Ha, damn. Who knew it’d take such a quiet and introspective novel to break my heart.
I’m sorry because my fangirling probably won’t help, but I found Juan Gabriel Vásquez‘s storytelling just wonderful. As often when I fall in love with a book – especially when none of my friends have read it, I’ve been feeling a little self-conscious and read a few reviews with low ratings. I… don’t advise doing that, lol. In the end, I’m not able to acknowledge the flaws pointed there – too much telling rather than showing? – because I just did not see that. Shrugs.
My experience with The Sound of Things Falling was :
– opened the book
– started reading
– couldn’t stop because really, how could I?!

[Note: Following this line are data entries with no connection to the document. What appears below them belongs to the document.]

Lemma one_location_ok n : 0 <= n < 2 ^ 32 -> forall h loc, one_location n !! h = Some loc -> index_ok loc.
Proof. intros Hn h loc Hl. unfold one_location in Hl. apply lookup_singleton_Some in Hl as [_ <-]. done. Qed.

Definition two_entries : CacheManager := after map_to_list by_time (PrepareCall :: cache_calls) (NewCacheManager 8192 cache_fs).

(** The second location was the oldest when the third came. *)
Lemma lookups_faithful_witness :
  exists m s', Lookup map_to_list (str "a") [cached_hash 1; cached_hash 2] two_entries = (Ok m, s') /\
    forall h loc, m !! h = Some loc -> h ∈ [cached_hash 1; cached_hash 2] /\
      ((exists e l, StoreCall e l ∈ PrepareCall :: cache_calls /\ endpointTag e = endpointTag (str "a") /\ l !! h = Some loc) \/
       location_at (MkEntryKey (endpointTag (str "a")) h) cache_fs = Some loc).
Proof.
  apply (lookups_faithful map_to_list by_time (fun m => reflexivity _) (fun l => merge_sort_Permutation _ l)).
  intros e l h loc Hc. repeat (apply elem_of_cons in Hc as [Hc|Hc]; [try discriminate Hc; injection Hc as -> ->; by apply one_location_ok|]). by apply elem_of_nil in Hc.
Defined.

Lemma cache_bounded_witness :
  there (cm_fs two_entries) (MkEntryKey (endpointTag (str "a")) (cached_hash 1)) /\ there (cm_fs two_entries) (MkEntryKey (endpointTag (str "b")) (cached_hash 3)) /\
  len [MkEntryKey (endpointTag (str "a")) (cached_hash 1); MkEntryKey (endpointTag (str "b")) (cached_hash 3)] * entryCost <= 8192.
Proof.
  assert (there (cm_fs two_entries) (MkEntryKey (endpointTag (str "a")) (cached_hash 1))) as H1 by (apply (bool_decide_unpack _); vm_compute; exact I).
  assert (there (cm_fs two_entries) (MkEntryKey (endpointTag (str "b")) (cached_hash 3))) as H2 by (apply (bool_decide_unpack _); vm_compute; exact I).
  split; [exact H1|]. split; [exact H2|].
  apply (cache_bounded map_to_list by_time (fun m => reflexivity _) (fun l => merge_sort_Permutation _ l) 8192 cache_fs cache_calls); [reflexivity|lia| |].
  - apply NoDup_cons. split; [|apply NoDup_singleton]. intros Hin%list_elem_of_singleton. apply (f_equal (fun k => vec_to_list (ek_hash k))) in Hin. vm_compute in Hin. discriminate Hin.
  - intros k [-> |[-> |Hk]%elem_of_cons]%elem_of_cons; [exact H1|exact H2|destruct (not_elem_of_nil _ Hk)].
Defined.

Lemma store_lookup_witness :
  exists s1 m s2, Store map_to_list by_time (str "a") (one_location 4) two_entries = (Ok tt, s1) /\ Lookup map_to_list (str "a") [cached_hash 4] s1 = (Ok m, s2) /\
    m !! cached_hash 4 = Some (MkChunkLocation (cached_hash 104) 4).
Proof.
  pose (st := Store map_to_list by_time (str "a") (one_location 4) two_entries). assert (st.1 = Ok tt) as Eok by (vm_compute; reflexivity).
  assert (st = (Ok tt, st.2)) as Es by (rewrite <- Eok; apply surjective_pairing).
  destruct (store_lookup map_to_list by_time (fun m => reflexivity _) (fun l => merge_sort_Permutation _ l) 8192 cache_fs (PrepareCall :: cache_calls) (str "a") (one_location 4) st.2 [cached_hash 4])
    as (m & s2 & El & Hm).
  - reflexivity.
  - left. exists cache_calls. reflexivity.
  - apply one_location_ok. lia.
  - right. vm_compute. discriminate.
  - exact Es.
  - intros n. vm_compute. reflexivity.
  - exists st.2, m, s2. split; [exact Es|]. split; [exact El|]. apply Hm; [constructor|]. apply lookup_singleton_eq.
Defined.
End witness.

It takes a great author to lift us out of our every day scenery and make us feel like we’re there without smashing us under the weight of too heavy descriptions. In that aspect it was perfect – anecdotes, customs, I was soon absorbed in this Bogotá and was involved in the characters’ story almost instantly. I couldn’t stop reading – even exhausted, I couldn’t put it down, even at 4 in the morning, I had to know, to devour it.
My heart in my throat, and the worry, the worry – the passion – brought me to this – albeit quite ridiculous, but not less valid at the time – epiphany when I wanted to yell that THIS WAS WHY I WANTED TO READ BOOKS FROM ALL OVER THE WORLD (I did not. It was 4 in the morning. I am not an animal) My lassitude with US settings has never been so clear than then, when I wanted nothing more than learn again and again about another country, another history, even fictionalized.
Juan Gabriel Vásquez‘s talent for weaving the threads of his characters’ lives – and attach the reader in the process – forcefully doomed me to care for his characters, no matter how great my disagreement with their actions could be – and disagree I did. That’s okay. I quickly understood the role I was meant to take : I wasn’t there to love them, I was there to slowly unpack their memories and maybe, maybe, above the solitude and nostalgia, find a little place in myself for them.
Spoiler alert : I did.
Antonio, Elaine, Ricardo – every one of these characters is flawed and unlikeable at times. I can see how their behavior could alienate some readers but in all honesty I understood them, especially Ricardo whose smile I’d protect with my life (MY HEART). As for the plot, I genuinely think that we should go in blind – as I did – that’s why I won’t develop it. I didn’t even read the blurb, only picked it because it was part of my translated books list, and I could not recommend doing the same strongly enough.
I’d recommend this novel to every reader who loves family sagas whose secrets, no matter how trivial, shape the characters into these real people we care about. The Sound of Things Falling is not some action-packed journey getting us from point A to point B : this is rather a very character driven novel, a fucking train wreck where solitude and nostalgia pour through every page and I am not okay.
Not a perfect book by any means – Elaine’s Americanism sure annoyed me a lot, for one – yet if you know me, then you’re well aware that I can overtake a few flaws if I am certain – as much one can be certain of anything, that goes without saying – that the book I just closed will linger. Well I believe that I won’t forget The Sound of Things Falling anytime soon. Oh, no.
TW : One scene contains cruelty towards an animal. Also, drugs.